Robert L. Nussbaum, MD
The American Society of Human Genetics (ASHG) has selected Robert L. Nussbaum, MD, of the National Human Genome Research Institute (NHGRI) to serve as the group's president in 2004. Dr. Nussbaum is chief of both the Genetic Disease Research Branch and the Inherited Disease Research Branch in NHGRI's Division of Intramural Research. Dr. Nussbaum has made numerous contributions to identifying the genetic abnormalities and destructive mechanisms involved in Parkinson's disease and Lowe syndrome.
Dr. Nussbaum said that he and ASHG 2003 President David Valle, MD, of Johns Hopkins University School of Medicine's Institute of Genetic Medicine, plan to work closely together during the span of their tenures to strengthen ties with the genomic and gene therapy research communities.
As president-elect and president, Dr. Nussbaum also will provide leadership to ASHG and serve on its Board of Directors, which is responsible for managing the policies of the society. He also will serve on the ASHG's standing committees, such as the program committee, which plans the annual meeting. Dr.

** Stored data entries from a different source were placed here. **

(** [verifyHotp] accepts a token exactly when it is the code of a counter in
    the look-ahead window; it then moves the counter just past the first such
    counter, so the code and every earlier one are spent, and on failure it
    leaves the counter alone. *)
Theorem verifyHotp_correct `{JsCase} `{C : OtpHmac} {L : OtpHmacLaws C} secret stored token lookahead alg digits :
  0 < digits → 0 <= lookahead →
  let clean := strip_spaces token in
  match verifyHotp secret stored token lookahead alg digits with
  | (true, next) =>
      stored < next <= stored + lookahead + 1 ∧
      computeHotp secret (next - 1) alg digits = clean ∧
      ∀ c, stored <= c < next - 1 → computeHotp secret c alg digits ≠ clean
  | (false, next) =>
      next = stored ∧
      ∀ c, stored <= c <= stored + lookahead → computeHotp secret c alg digits ≠ clean
  end.
Proof. apply verifyHotp_cases. Qed.

(** No TOTP code is accepted twice.  In every session of calls at
    non-decreasing times, whatever tokens are tried for whatever secrets, the
    (secret, period, algorithm, digits) combinations that were accepted are all
    different: the garbage collection never forgets one that could still be
    presented. *)
Theorem totp_no_replay `{JsCase} `{C : OtpHmac} {L : OtpHmacLaws C} used now log :
  session used now log → NoDup log.
Proof. apply session_NoDup. Qed.

(** A TOTP token is accepted only for the current period or the next one:
    unlike the comment on the function says, the previous period is not
    tolerated. *)
Theorem totp_window `{JsCase} `{C : OtpHmac} {L : OtpHmacLaws C} used now secret token alg digits used' :
  verifyTotp used now secret token alg digits = (true, used') →
  computeHotp secret (now / 30000) alg digits = strip_spaces token ∨
  computeHotp secret (now / 30000 + 1) alg digits = strip_spaces token.
Proof.
  intros Hv. pose proof (verifyTotp_cases used (mkCall now secret token alg digits) true used' Hv)
    as [[? _]|(_ & _ & _ & Hc)]; [done|].
  unfold accepted_period in Hc. cbn [cl_now cl_secret cl_token cl_alg cl_digits] in Hc.
  replace ((now + 30000) / 30000) with (now / 30000 + 1) in Hc by lia. case_match; auto.
Qed.

(** The verdicts of a sequence of attempts, each a time and a token. *)
Fixpoint attempts (pending : option PendingEmailOtp) (l : list (Z * jsstr)) : list bool :=
  match l with
  | [] => []
  | (now, token) :: l' =>
      let '(ok, pending') := verifyEmailCode pending now token in ok :: attempts pending' l'
  end.

Lemma attempts_None l : attempts None l = map (λ _, false) l.
Proof. induction l as [|[now token] l IH]; [done|]. simpl. by rewrite IH. Qed.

Nussbaum earned his MD in 1975 from the Harvard University/ Massachusetts Institute of Technology Joint Program in Health Sciences and Technology in Cambridge, Massachusetts. From 1975 to 1978, he completed a residency in internal medicine at St. Louis's Washington University and at Barnes Hospital, also in St. Louis. He was a fellow in genetics at the Baylor College of Medicine in Houston from 1978 to 1981. From 1981 to 1984, he was an assistant professor of medicine at Baylor College of Medicine and an associate with the Howard Hughes Medical Institute in Chevy Chase, Maryland.

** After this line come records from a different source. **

(* ===== verification/MfaSetup.v ===== *)
(** * Setting up second factors ([web/src/pages/Settings/hooks/useMfaSetup.ts])

    The state of the settings dialog and its handlers.  [getMfaConfig] returns the
    object in the module's cache, which the handlers change in place and save, so the
    cache is the configuration; what saving sends to the server, the daemon and the
    local store is modelled with those.  Outcomes of requests, the clock, random bytes
    and the authenticators are arguments. *)
From S2P Require Import Prelude JsRuntime JsText Base64 Mfa MfaSpec.

(** ** State *)

Inductive MfaType := TypeTotp | TypeWebauthn | TypeEmail | TypePasskey | TypePlatform.
Inductive OtpType := TotpType | HotpType.

(** [_usedTotpPeriods] *)
Abbreviation periods := (gmap (list Z) Z).

(** What the e-mail step shows. *)
Inductive EmailError :=
| SmtpNotConfigured | WaitSeconds (n : Z) | SendFailed (code : jsstr)
| CodeExpired | TooManyAttempts | WrongCode (attemptsLeft : option Z).

Record Setup := mkSetup {
  su_modal : option (MfaType * Z);
  su_secret : jsstr; su_type : OtpType; su_counter : Z;
  su_code : list jsstr;                 (* eight boxes *)
  su_codeError : bool;
  su_emailInput : jsstr;
  su_emailCode : list jsstr;            (* six boxes *)
  su_emailError : option EmailError;
  su_policyError : bool;
  su_cache : option MfaConfig;          (* [_mfaCache] *)
  su_hints : option LoginHints;         (* the last hints [refreshLoginHints] sent *)
  su_pending : option PendingEmailOtp;
  su_used : periods;
  su_csrf : bool }.                     (* [getCsrfToken()]: a session on the server *)

Definition empty_boxes (n : nat) : list jsstr := replicate n [].

Definition set_modal (m : option (MfaType * Z)) (s : Setup) : Setup :=
  mkSetup m (su_secret s) (su_type s) (su_counter s) (su_code s) (su_codeError s) (su_emailInput s) (su_emailCode s)
    (su_emailError s) (su_policyError s) (su_cache s) (su_hints s) (su_pending s) (su_used s) (su_csrf s).
Definition set_code (code : list jsstr) (s : Setup) : Setup :=
  mkSetup (su_modal s) (su_secret s) (su_type s) (su_counter s) code (su_codeError s) (su_emailInput s) (su_emailCode s)
    (su_emailError s) (su_policyError s) (su_cache s) (su_hints s) (su_pending s) (su_used s) (su_csrf s).
Definition set_codeError (e : bool) (s : Setup) : Setup :=
  mkSetup (su_modal s) (su_secret s) (su_type s) (su_counter s) (su_code s) e (su_emailInput s) (su_emailCode s)
    (su_emailError s) (su_policyError s) (su_cache s) (su_hints s) (su_pending s) (su_used s) (su_csrf s).
Definition set_emailCode (code : list jsstr) (s : Setup) : Setup :=
  mkSetup (su_modal s) (su_secret s) (su_type s) (su_counter s) (su_code s) (su_codeError s) (su_emailInput s) code
    (su_emailError s) (su_policyError s) (su_cache s) (su_hints s) (su_pending s) (su_used s) (su_csrf s).
Definition set_emailError (e : option EmailError) (s : Setup) : Setup :=
  mkSetup (su_modal s) (su_secret s) (su_type s) (su_counter s) (su_code s) (su_codeError s) (su_emailInput s) (su_emailCode s)
    e (su_policyError s) (su_cache s) (su_hints s) (su_pending s) (su_used s) (su_csrf s).
Definition set_policyError (e : bool) (s : Setup) : Setup :=
  mkSetup (su_modal s) (su_secret s) (su_type s) (su_counter s) (su_code s) (su_codeError s) (su_emailInput s) (su_emailCode s)
    (su_emailError s) e (su_cache s) (su_hints s) (su_pending s) (su_used s) (su_csrf s).
Definition set_used (u : periods) (s : Setup) : Setup :=
  mkSetup (su_modal s) (su_secret s) (su_type s) (su_counter s) (su_code s) (su_codeError s) (su_emailInput s) (su_emailCode s)
    (su_emailError s) (su_policyError s) (su_cache s) (su_hints s) (su_pending s) u (su_csrf s).

Definition config (s : Setup) : MfaConfig := getMfaConfig (su_cache s).

Definition saveMfaConfig (cfg : MfaConfig) (s : Setup) : Setup :=
  mkSetup (su_modal s) (su_secret s) (su_type s) (su_counter s) (su_code s) (su_codeError s) (su_emailInput s) (su_emailCode s)
    (su_emailError s) (su_policyError s) (Some cfg) (su_hints s) (su_pending s) (su_used s) (su_csrf s).

Definition set_type (type : OtpType) (s : Setup) : Setup :=
  mkSetup (su_modal s) (su_secret s) type (su_counter s) (su_code s) (su_codeError s) (su_emailInput s) (su_emailCode s)
    (su_emailError s) (su_policyError s) (su_cache s) (su_hints s) (su_pending s) (su_used s) (su_csrf s).
Definition set_emailInput (v : jsstr) (s : Setup) : Setup :=
  mkSetup (su_modal s) (su_secret s) (su_type s) (su_counter s) (su_code s) (su_codeError s) v (su_emailCode s)
    (su_emailError s) (su_policyError s) (su_cache s) (su_hints s) (su_pending s) (su_used s) (su_csrf s).

(** The hints are sent in a session on the server only; the outcome of the request is
    not looked at. *)
Definition refreshLoginHints (s : Setup) : Setup :=
  if su_csrf s then
    mkSetup (su_modal s) (su_secret s) (su_type s) (su_counter s) (su_code s) (su_codeError s) (su_emailInput s) (su_emailCode s)
      (su_emailError s) (su_policyError s) (su_cache s) (Some (hints_of (config s))) (su_pending s) (su_used s) (su_csrf s)
  else s.

Lemma refresh_cache s : su_cache (refreshLoginHints s) = su_cache s.
Proof. unfold refreshLoginHints. by destruct (su_csrf s). Qed.

(** [closeMfaModal] with [clearPendingOtp] *)
Definition closeMfaModal (s : Setup) : Setup :=
  mkSetup None (su_secret s) (su_type s) (su_counter s) (su_code s) (su_codeError s) (su_emailInput s) (su_emailCode s)
    (su_emailError s) (su_policyError s) (su_cache s) (su_hints s) None (su_used s) (su_csrf s).

Definition openMfaModal (rand : nat → bytes) (type : MfaType) (s : Setup) : Setup :=
  match type with
  | TypeTotp =>
      mkSetup (Some (TypeTotp, 1)) (generateTotpSecret rand) TotpType (su_counter s) (empty_boxes 8) false (su_emailInput s)
        (su_emailCode s) (su_emailError s) (su_policyError s) (su_cache s) (su_hints s) (su_pending s) (su_used s) (su_csrf s)
  | TypeEmail => set_modal (Some (TypeEmail, 1)) (set_emailError None (set_emailCode (empty_boxes 6) s))
  | _ => set_modal (Some (type, 1)) s
  end.

(** ** Changing the configuration *)

Definition set_totp (c : MfaConfig) (o : OtpConfig) : MfaConfig :=
  mkMfa o (hotp c) (webauthn c) (passkeys c) (platform c) (email c) (passwordlessEnabled c) (passwordLoginEnabled c).
Definition set_hotp (c : MfaConfig) (o : option OtpConfig) : MfaConfig :=
  mkMfa (totp c) o (webauthn c) (passkeys c) (platform c) (email c) (passwordlessEnabled c) (passwordLoginEnabled c).
Definition set_email (c : MfaConfig) (e : EmailConfig) : MfaConfig :=
  mkMfa (totp c) (hotp c) (webauthn c) (passkeys c) (platform c) e (passwordlessEnabled c) (passwordLoginEnabled c).
Definition set_policy (c : MfaConfig) (less login : option bool) : MfaConfig :=
  mkMfa (totp c) (hotp c) (webauthn c) (passkeys c) (platform c) (email c) less login.

(** [credentials.filter(c => c.id !== credId)], enabled while some are left. *)
Definition without_key (id : jsstr) (k : KeyConfig) : KeyConfig :=
  let l := List.filter (λ c, negb (str_eqb (wm_id c) id)) (kc_credentials k) in mkKeyConfig (0 <? len l) l.

(** ** One-time passwords *)

Section otp.
Context `{JsCase} `{OtpHmac}.

(** [handleTotpVerify] of a rendering with the code [code]. *)
Definition handleTotpVerify (code : list jsstr) (now : Z) (s : Setup) : Setup :=
  let token := concat code in
  let cfg := config s in
  match su_type s with
  | HotpType =>
      let '(ok, next) := verifyHotp (su_secret s) (su_counter s) token 10 (js "SHA-1") 6 in
      if ok : bool then
        set_modal (Some (TypeTotp, 3)) (refreshLoginHints
          (saveMfaConfig (set_hotp cfg (Some (mkOtp true (Some (su_secret s)) next (Some now) None None))) s))
      else set_codeError true s
  | TotpType =>
      let '(ok, used) := verifyTotp (su_used s) now (su_secret s) token (js "SHA-256") 8 in
      let s := set_used used s in
      if ok : bool then
        set_modal (Some (TypeTotp, 3)) (refreshLoginHints
          (saveMfaConfig (set_totp cfg (mkOtp true (Some (su_secret s)) 0 (Some now) (Some (js "SHA-256")) (Some 8))) s))
      else set_codeError true s
  end.
End otp.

From 1984 to 1993, Dr. Nussbaum was an associate investigator with Howard Hughes Medical Institute in the Department of Genetics at the University of Pennsylvania in Philadelphia. During this period, he was also a physician in the Division of Human Genetics at Children's Hospital of Philadelphia.
Dr. Nussbaum came to NHGRI in 1993. In addition to his other roles at the institute, he is director of the Clinical Molecular Genetics Training Program, an executive faculty member of the Joint National Institutes of Health-Johns Hopkins University Genetic Counseling Training Program, and the project officer for the Center for Inherited Disease Research in Baltimore, a research center that analyzes common disorders caused by the actions of multiple genes and interactions with the environment.
Dr. Nussbaum served on the ASHG Program Committee from 1989 to 1992 (chair of the 1992 meeting), the Board of Directors from 1992 to 1996, and the Awards Committee from 1998 to 2003.